DISINFO: L'OPCW diffame les lanceurs d'alerte pour défendre le rapport assainissant de Douma.
SUMMARY
En réponse à une série de fuites concernant le rapport de l'OPCW sur le prétendu attaquer chimique à Douma, l'organisation a mené un examen interne au cours duquel elle a diffamé deux lanceurs d'alerte qui avaient témoigné que l'OPCW avait falsifié ses propres conclusions sur l'incident. L'un des inspecteurs, désigné comme « Inspecteur A » et « Inspecteur B », était l'ancien spécialiste de l'OPCW Ian Henderson, qui a visité Douma dans le cadre de la mission d'enquête de l'agence et a publiquement critiqué le rapport « assaini » sur le prétendu attaquer à Douma. L'autre 'Inspecteur' faisait probablement référence à 'Alex', un lanceur d'alerte elusive dont l'identité n'a pas été révélée, et qui a fourni des matériaux à WikiLeaks remettant également en question de manière significative l'intégrité de l'OPCW dans son enquête sur le prétendu attaquer à Douma.
RESPONSE
Des narrations récurrentes pro-Kremlin de désinformation attaquant l'indépendance et l'intégrité de la OPCW; apportant de la crédibilité à la prétention que l'attaque de Douma en 2018 était mise en scène; et exonérant le régime syrien de toute responsabilité pour les attaques chimiques en général. L'histoire est parsemée de mensonges et de citations sorties de leur contexte tirées du site web de l'OPCW. Elle omet commodément le fait que les remarques citées n'étaient pas des attaques verbales ad hoc contre les "lanceurs d'alerte", mais ont été faites à la suite d'une enquête indépendante de l'OPCW (et non d'une revue interne) qui a duré six mois et a été supervisée par des enquêteurs externes.
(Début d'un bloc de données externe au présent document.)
(** * Airbnb listings API: the query builder and the record validator

    A shallow embedding of [main.py] (the FastAPI application: the
    [ListingSchema] validator [parse_last_review], [read_listings] and
    [create_listing]) and of the CRUD helper [get_listings] of [base.py],
    with the collaborators they call modelled beside them: the
    [strptime] of the Python runtime, the pydantic field validation and
    the SQL statements SQLAlchemy sends to the MySQL table [listings].

    Conventions.
    - Python [str] is [string] (bytes; case folding is the ASCII one).
    - Python [int] is [Z]; [float] and the SQL [NUMERIC] are [Q]
      (every finite float is a rational; NaN and the infinities are not
      modelled).
    - An exception is a value of [exn]; code that may raise returns
      [result]. *)

From Stdlib Require Import ZArith QArith List String Ascii Bool Lia.
From Stdlib Require Import DecimalString Permutation Sorted.
From stdpp Require Import gmap strings list.

Local Open Scope string_scope.
Local Open Scope Z_scope.
Local Open Scope list_scope.

(** ** Exceptions and results *)

Inductive exn : Type :=
| ValueError (msg : string)
| AttributeError (msg : string)
| InvalidRequestError (msg : string).

Inductive result (A : Type) : Type :=
| Return (a : A)
| Raise (e : exn).
Arguments Return {A} a.
Arguments Raise {A} e.

#[global] Instance result_ret : MRet result := fun A a => Return a.
#[global] Instance result_bind : MBind result :=
  fun A B f x => match x with Return a => f a | Raise e => Raise e end.

(** ** Characters and text *)

Definition is_digit (c : ascii) : bool :=
  (48 <=? nat_of_ascii c)%nat && (nat_of_ascii c <=? 57)%nat.

Definition digit_value (c : ascii) : Z := Z.of_nat (nat_of_ascii c) - 48.

Definition in_range (lo hi c : ascii) : bool :=
  (nat_of_ascii lo <=? nat_of_ascii c)%nat && (nat_of_ascii c <=? nat_of_ascii hi)%nat.

(** [str.lower()] on ASCII text; also the SQL function [lower]. *)
Definition lower_char (c : ascii) : ascii :=
  if in_range "A" "Z" c then ascii_of_nat (nat_of_ascii c + 32) else c.

Fixpoint lower (s : string) : string :=
  match s with
  | EmptyString => EmptyString
  | String c s' => String (lower_char c) (lower s')
  end.

(** [int(text)] for a text of decimal digits, blanks skipped
    ([int] strips white space). *)
Fixpoint int_of_digits (acc : Z) (s : string) : Z :=
  match s with
  | EmptyString => acc
  | String c s' =>
      if is_digit c then int_of_digits (10 * acc + digit_value c) s'
      else int_of_digits acc s'
  end.

(** [str(z)] for a Python [int]. *)
Definition str_of_int (z : Z) : string := NilZero.string_of_int (Z.to_int z).

(** [text.zfill(width)] for a non-negative number's digits. *)
Definition zfill (width : nat) (s : string) : string :=
  String.concat "" (repeat "0" (width - String.length s)) +:+ s.

(** ** Calendar dates ([datetime.date]) *)

Definition is_leap (y : Z) : bool :=
  (y mod 4 =? 0) && (negb (y mod 100 =? 0) || (y mod 400 =? 0)).

Definition days_in_month (y m : Z) : Z :=
  if m =? 2 then (if is_leap y then 29 else 28)
  else if (m =? 4) || (m =? 6) || (m =? 9) || (m =? 11) then 30
  else 31.

Definition year_ok (y : Z) : bool := (1 <=? y) && (y <=? 9999).
Definition month_ok (m : Z) : bool := (1 <=? m) && (m <=? 12).
Definition day_ok (y m d : Z) : bool := (1 <=? d) && (d <=? days_in_month y m).

Definition valid_date (y m d : Z) : bool := year_ok y && month_ok m && day_ok y m d.

(** A [datetime.date] object always holds a date of the calendar
    between MINYEAR and MAXYEAR: the class builds no other. *)
Record date : Type := mkdate {
  year : Z;
  month : Z;
  day : Z;
  date_valid : valid_date year month day = true
}.

(** The constructor [datetime.date(year, month, day)]: it raises
    [ValueError] outside MINYEAR..MAXYEAR, 1..12 and the month's days. *)
Definition date_new (y m d : Z) : result date :=
  match valid_date y m d as b return valid_date y m d = b -> result date with
  | true => fun H => Return (mkdate y m d H)
  | false => fun _ =>
      Raise (ValueError (if negb (year_ok y) then "year is out of range"
                         else if negb (month_ok m) then "month must be in 1..12"
                         else "day is out of range for month"))
  end eq_refl.

(** [date.isoformat()], which is [str(date)]. *)
Definition isoformat (d : date) : string :=
  zfill 4 (str_of_int (year d)) +:+ "-" +:+ zfill 2 (str_of_int (month d))
    +:+ "-" +:+ zfill 2 (str_of_int (day d)).

(** ** [datetime.strptime]

    The runtime turns a format into a regular expression with one named
    group per directive, matches it at the start of the text with the
    backtracking matcher of [re] (leftmost alternative first), refuses
    text left over after the match, and builds the date from the groups. *)

Inductive re : Type :=
| Chr (c : ascii)
| Rng (lo hi : ascii)
| Dig
| Seq (r1 r2 : re)
| Alt (r1 r2 : re).

(** All the ways [r] matches a prefix of [s], in the order the
    backtracking matcher tries them: the matched text and the rest. *)
Fixpoint re_match (r : re) (s : string) : list (string * string) :=
  match r with
  | Chr c =>
      match s with
      | String x s' => if Ascii.eqb x c then [(String x "", s')] else []
      | EmptyString => []
      end
  | Rng lo hi =>
      match s with
      | String x s' => if in_range lo hi x then [(String x "", s')] else []
      | EmptyString => []
      end
  | Dig =>
      match s with
      | String x s' => if is_digit x then [(String x "", s')] else []
      | EmptyString => []
      end
  | Seq r1 r2 =>
      flat_map (fun '(m1, rest1) =>
                  List.map (fun '(m2, rest2) => (m1 +:+ m2, rest2)) (re_match r2 rest1))
               (re_match r1 s)
  | Alt r1 r2 => re_match r1 s ++ re_match r2 s
  end.

Inductive directive : Type := dir_Y | dir_m | dir_d.

Inductive fmt_item : Type :=
| Group (d : directive)
| Literal (c : ascii).

(** The format text read as directives and literal characters. *)
Fixpoint parse_format (fmt : string) : list fmt_item :=
  match fmt with
  | String "%" (String "Y" rest) => Group dir_Y :: parse_format rest
  | String "%" (String "m" rest) => Group dir_m :: parse_format rest
  | String "%" (String "d" rest) => Group dir_d :: parse_format rest
  | String c rest => Literal c :: parse_format rest
  | EmptyString => []
  end.

(** The expressions of the runtime's table:
    [Y] is [\d\d\d\d], [m] is [1[0-2]|0[1-9]|[1-9]] and
    [d] is [3[0-1]|[1-2]\d|0[1-9]|[1-9]| [1-9]]. *)
Definition directive_re (d : directive) : re :=
  match d with
  | dir_Y => Seq Dig (Seq Dig (Seq Dig Dig))
  | dir_m => Alt (Seq (Chr "1") (Rng "0" "2"))
                 (Alt (Seq (Chr "0") (Rng "1" "9")) (Rng "1" "9"))
  | dir_d => Alt (Seq (Chr "3") (Rng "0" "1"))
                 (Alt (Seq (Rng "1" "2") Dig)
                      (Alt (Seq (Chr "0") (Rng "1" "9"))
                           (Alt (Rng "1" "9") (Seq (Chr " ") (Rng "1" "9")))))
  end.

(** The groups a match has captured. *)
Record groups : Type := mkgroups { g_Y : option string; g_m : option string; g_d : option string }.

Definition no_groups : groups := mkgroups None None None.

Definition set_group (d : directive) (txt : string) (g : groups) : groups :=
  match d with
  | dir_Y => mkgroups (Some txt) (g_m g) (g_d g)
  | dir_m => mkgroups (g_Y g) (Some txt) (g_d g)
  | dir_d => mkgroups (g_Y g) (g_m g) (Some txt)
  end.

(** All the matches of a whole format, in the matcher's order. *)
Fixpoint match_items (items : list fmt_item) (g : groups) (s : string)
  : list (groups * string) :=
  match items with
  | [] => [(g, s)]
  | Group d :: items' =>
      flat_map (fun '(txt, rest) => match_items items' (set_group d txt g) rest)
               (re_match (directive_re d) s)
  | Literal c :: items' =>
      flat_map (fun '(_, rest) => match_items items' g rest) (re_match (Chr c) s)
  end.

(** [datetime.datetime.strptime(s, fmt).date()] for formats made of
    [%Y], [%m], [%d] and literal characters. A missing group takes the
    runtime's default (1900, 1, 1). *)
Definition strptime (s fmt : string) : result date :=
  match match_items (parse_format fmt) no_groups s with
  | [] => Raise (ValueError ("time data does not match format: " +:+ s))
  | (g, rest) :: _ =>
      if negb (String.eqb rest "")
      then Raise (ValueError ("unconverted data remains: " +:+ rest))
      else date_new (from_option (int_of_digits 0) 1900 (g_Y g))
                    (from_option (int_of_digits 0) 1 (g_m g))
                    (from_option (int_of_digits 0) 1 (g_d g))
  end.

(** ** Python values reaching a validator

    A [pre=True] validator receives the raw value: what the JSON body
    holds on the request path, what the ORM attribute holds on the
    response path ([orm_mode]). [PObj] is a value of any other class
    (a float, a list, a dict): [parse_last_review] observes it through
    [bool(v)] and [str(v)] only. *)

Inductive pyval : Type :=
| PNone
| PBool (b : bool)
| PInt (z : Z)
| PStr (s : string)
| PDate (d : date)
| PObj (truth : bool) (text : string).

(** [bool(v)] *)
Definition truthy (v : pyval) : bool :=
  match v with
  | PNone => false
  | PBool b => b
  | PInt z => negb (z =? 0)
  | PStr s => negb (String.eqb s "")
  | PDate _ => true
  | PObj t _ => t
  end.

(** [str(v)] *)
Definition py_str (v : pyval) : string :=
  match v with
  | PNone => "None"
  | PBool true => "True"
  | PBool false => "False"
  | PInt z => str_of_int z
  | PStr s => s
  | PDate d => isoformat d
  | PObj _ t => t
  end.

(** ** [ListingSchema.parse_last_review] (main.py) *)

(** The loop [for fmt in (...): try: return strptime(s, fmt).date()
    except ValueError: continue], then the [raise] after it. An
    exception other than [ValueError] leaves the loop. *)
Fixpoint try_formats (s : string) (fmts : list string) : result (option date) :=
  match fmts with
  | [] => Raise (ValueError ("Invalid date format: " +:+ s))
  | fmt :: fmts' =>
      match strptime s fmt with
      | Return d => Return (Some d)
      | Raise (ValueError _) => try_formats s fmts'
      | Raise e => Raise e
      end
  end.

(** The branch [PDate] is the test [isinstance(v, datetime.date)]. *)
Definition parse_last_review (v : pyval) : result (option date) :=
  if negb (truthy v) || String.eqb (py_str v) "0000-00-00" then Return None
  else match v with
       | PDate d => Return (Some d)
       | _ => let s := py_str v in
              try_formats s ["%Y-%m-%d"; "%m/%d/%Y"]
       end.

(** ** The data model

    [ListingBase] holds the caller-supplied columns (the class of that
    name in base.py; in main.py the dictionary
    [listing.dict(exclude={"id"})] and the keyword arguments it is
    unpacked into for [Listing]). [Listing] is a row of the table: the
    same columns under the primary key [id]. *)

Record ListingBase : Type := mkListingBase {
  name : string;
  host_id : Z;
  host_name : string;
  neighbourhood_group : option string;
  neighbourhood : option string;
  latitude : option Q;
  longitude : option Q;
  room_type : option string;
  price : option Q;
  minimum_nights : option Z;
  number_of_reviews : option Z;
  last_review : option date;
  reviews_per_month : option Q;
  calculated_host_listings_count : option Z;
  availability_365 : option Z;
  number_of_reviews_ltm : option Z;
  license : option string
}.

Record Listing : Type := mkListing { id : Z; base :> ListingBase }.

(** The pydantic model of main.py: [id: int] and the columns. *)
Record ListingSchema : Type := mkListingSchema { schema_id : Z; schema_base :> ListingBase }.

(** ** SQL values, columns and expressions *)

Inductive sqlval : Type :=
| VNull
| VInt (z : Z)
| VNum (q : Q)
| VText (s : string)
| VDate (d : date).

Definition sql_of {A : Type} (inj : A -> sqlval) (o : option A) : sqlval :=
  match o with Some a => inj a | None => VNull end.

Inductive column : Type :=
| col_id | col_name | col_host_id | col_host_name | col_neighbourhood_group
| col_neighbourhood | col_latitude | col_longitude | col_room_type | col_price
| col_minimum_nights | col_number_of_reviews | col_last_review
| col_reviews_per_month | col_calculated_host_listings_count
| col_availability_365 | col_number_of_reviews_ltm | col_license.

Definition col_value (c : column) (r : Listing) : sqlval :=
  match c with
  | col_id => VInt (id r)
  | col_name => VText (name r)
  | col_host_id => VInt (host_id r)
  | col_host_name => VText (host_name r)
  | col_neighbourhood_group => sql_of VText (neighbourhood_group r)
  | col_neighbourhood => sql_of VText (neighbourhood r)
  | col_latitude => sql_of VNum (latitude r)
  | col_longitude => sql_of VNum (longitude r)
  | col_room_type => sql_of VText (room_type r)
  | col_price => sql_of VNum (price r)
  | col_minimum_nights => sql_of VInt (minimum_nights r)
  | col_number_of_reviews => sql_of VInt (number_of_reviews r)
  | col_last_review => sql_of VDate (last_review r)
  | col_reviews_per_month => sql_of VNum (reviews_per_month r)
  | col_calculated_host_listings_count => sql_of VInt (calculated_host_listings_count r)
  | col_availability_365 => sql_of VInt (availability_365 r)
  | col_number_of_reviews_ltm => sql_of VInt (number_of_reviews_ltm r)
  | col_license => sql_of VText (license r)
  end.

Definition date_compare (a b : date) : comparison :=
  match year a ?= year b with
  | Eq => match month a ?= month b with
          | Eq => day a ?= day b
          | c => c
          end
  | c => c
  end.

(** The comparison of two values that are not NULL; numbers compare
    across the integer and decimal types, text compares byte by byte
    (a binary collation). Values of unrelated types do not compare. *)
Definition sql_compare (a b : sqlval) : option comparison :=
  match a, b with
  | VInt x, VInt y => Some (x ?= y)
  | VInt x, VNum y => Some (inject_Z x ?= y)%Q
  | VNum x, VInt y => Some (x ?= inject_Z y)%Q
  | VNum x, VNum y => Some (x ?= y)%Q
  | VText x, VText y => Some (String.compare x y)
  | VDate x, VDate y => Some (date_compare x y)
  | _, _ => None
  end.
L'enquête ne nomme pas les fuites mais fournit juste assez d'informations pour réfuter la prétention que Henderson "a visité Douma dans le cadre de la mission de collecte de faits de l'agence." L'inspecteur A "n'était pas membre de la FFM" et "a joué un rôle de soutien mineur dans l'enquête sur l'incident de Douma" (par. 13). L'inspecteur B, en revanche, "n'a jamais quitté le poste de commandement à Damas parce qu'il n'avait pas terminé la formation requise pour être déployé sur le terrain" (par. 23). Il s'ensuit qu'aucun des inspecteurs n'aurait pu visiter le site avec un mandat de collecte de faits. Voir ici pour un démontage complet des affirmations de Henderson. De plus, Sputnik ne mentionne jamais que l'inspecteur B "est parti [de l'agence] à la fin d'août 2018" (par. 25) et n'a donc pas pu participer aux sept derniers mois de l'enquête sur Douma, durant lesquels "la majorité des travaux d'investigation de la [FFM] a été effectuée" (par. 29). Cela correspond à la date de l'e-mail fuité d'Alex, daté du 22 juin 2018 et qui n'aurait pas pu aborder la version finale du rapport sur Douma. En fait, les préoccupations soulevées dans l'e-mail ont été abordées dans le rapport final, publié en mars 2019. Voir ici pour un démontage supplémentaire par Bellingcat.